Но природе помогает по крайней мере одно: в отличие от искусства она естественна, то есть невыдуманна и способна вечно меняться, а потому весьма плохо поддается оценочным штампам. Любой, кто более-менее знаком с шедеврами культуры собственной страны, сочтет весьма затруднительным для себя увидеть, скажем, знаменитые полотна отечественных живописцев свежим взглядом. А вот природа способна заставить нас каждый раз заново оценивать ее. Она прямо-таки обязывает нас судить о ней с позиций поэзии.

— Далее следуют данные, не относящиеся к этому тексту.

(* ===== verification/Objects.v ===== *)
(** * Destruction of Python objects

    [Py_DECREF] runs the type's [tp_dealloc] when a count reaches zero, which
    releases the object's fields in turn.  The two deallocators of the
    extension (netlink-address.c, etherinfo_obj.c) are written over the
    [Py_DECREF] they call; [Py_DECREF_fuel] ties the knot.  The fuel of
    [Py_DECREF] is the size of the heap: each nested deallocation works on an
    object that was alive and no longer is. *)
From S2P Require Import Prelude.
From S2P Require Import Platform.
From S2P Require Import CPython.
From S2P Require Import Netlink.

Section dealloc.
Context {K : Type} `{Platform K}.
Local Abbreviation M := (M K).

(** [PyObject_Del] and [tp_free]. *)
Definition PyObject_Del (p : ptr) : M unit :=
  l ← deref p; get_obj l;; modify (fun w => set_heap (delete l (w_heap w)) w).

Section with_decref.
Variable Py_DECREF : ptr -> M unit.

Definition Py_XDECREF_with (p : ptr) : M unit :=
  match p with Null => mret tt | _ => Py_DECREF p end.

(** netlink-address.c *)
Definition netlink_ip_address_dealloc (obj : ptr) : M unit :=
  a ← get_addr obj;
  Py_DECREF (local a);;
  Py_XDECREF_with (peer a);;
  Py_XDECREF_with (ipv4_broadcast a);;
  Py_XDECREF_with (scope a);;
  PyObject_Del obj.

(** etherinfo_obj.c *)
Definition _ethtool_etherinfo_dealloc (self : ptr) : M unit :=
  close_netlink self;;
  e ← get_ether self;
  Py_XDECREF_with (device e);;
  put_val self (VEther (MkEther Null (index e) (hwaddress e) (nlc_active e)));;
  Py_XDECREF_with (hwaddress e);;
  put_val self (VEther (MkEther Null (index e) Null (nlc_active e)));;
  PyObject_Del self.

(** The interpreter's containers release their items, the last first. *)
Fixpoint decref_all (ps : list ptr) : M unit :=
  match ps with
  | [] => mret tt
  | p :: ps => Py_XDECREF_with p;; decref_all ps
  end.

Definition tp_dealloc (p : ptr) : M unit :=
  v ← get_val p;
  match v with
  | VAddr _ => netlink_ip_address_dealloc p
  | VEther _ => _ethtool_etherinfo_dealloc p
  | VList items => decref_all (reverse items);; PyObject_Del p
  | VTuple items => decref_all (reverse items);; PyObject_Del p
  | VDict es => decref_all (es.*2);; PyObject_Del p
  | VStr _ | VInt _ | VOther | VSurrogates => PyObject_Del p
  end.
End with_decref.

Fixpoint Py_DECREF_fuel (n : nat) (p : ptr) : M unit :=
  match p with
  | PyNone => mret tt
  | _ =>
      l ← deref p;
      o ← get_obj l;
      put_obj l (Obj (ob_refcnt o - 1) (ob_val o));;
      if ob_refcnt o =? 1 then
        match n with
        | O => raise OutOfFuel
        | S n => tp_dealloc (Py_DECREF_fuel n) p
        end
      else mret tt
  end.

Definition Py_DECREF (p : ptr) : M unit := fun w =>
  Py_DECREF_fuel (size (w_heap w)) p w.

Definition Py_XDECREF (p : ptr) : M unit := Py_XDECREF_with Py_DECREF p.

(** [PyDict_SetItemString]: the dictionary takes a reference of its own; a
    value it replaces is released. *)
Definition PyDict_SetItemString (d : ptr) (k : string) (p : ptr) : M Z :=
  v ← peek d;
  match v with
  | VDict es =>
      Py_INCREF p;;
      put_val d (VDict (dict_set es k p));;
      match dict_get es k with
      | Some old => Py_XDECREF old
      | None => mret tt
      end;;
      mret 0
  | _ => PyErr_Internal PyExc_SystemError;; mret (-1)
  end.

(** Releasing what is no object. *)
Lemma Py_DECREF_Null (w : world K) : Py_DECREF Null w = Fault NullDeref.
Proof. unfold Py_DECREF. by destruct (size (w_heap w)). Qed.

Lemma Py_DECREF_Uninit (w : world K) : Py_DECREF Uninit w = Fault UninitUse.
Proof. unfold Py_DECREF. by destruct (size (w_heap w)). Qed.
End dealloc.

Более всего нам необходимо научиться отличать наше, общее для всех людей, восприятие того или иного природного феномена от наших специальных знаний об этом феномене. На мой взгляд, в полевых, если можно так выразиться, условиях эти научные знания обычно сразу же вылезают на свет. Если я вижу птицу, то первое, что мне хочется произнести, это ее название (или же меня начинают мучить сомнения, действительно ли она так называется). Затем я пытаюсь определить ее вид и, по возможности, объяснить, является ли типичным ее поведение; при этом мои объяснения основываются на тех знаниях о различных видах птиц, которые были получены мною в далеком прошлом. Впрочем, если поведение птички не выходит за рамки обычного, то сей «научный процесс» длится совсем недолго – самое большее секунду или две. А далее уж я дозволяю поэзии взять надо мной верх. И поэзия эта весьма сложна и непосредственным образом связана с чистотой полета и звука, с изяществом формы и благородством оперения; она имеет также определенное отношение и ко всему, что оформляет полет той или иной птицы – голубое небо для стервятника, густые колючие заросли для певчей птички, – к той среде обитания, которая для нее характерна. А далее все это оказывается связанным с поведением других птиц, с разнообразием растущих в данном краю цветов и вообще – с тем ощущением конкретного места, которым обладаю я сам, а также с тем, какое сейчас время года, улетают или прилетают перелетные птицы, в каком я в данный момент пребываю настроении. Очень важна также оказывается вся моя прошлая жизнь, поскольку природа способна как бы повернуть историю вспять, отправить меня назад по временной оси при виде практически любой птицы, бабочки или цветка и вновь провести по лабиринту моей собственной жизни к ее истокам.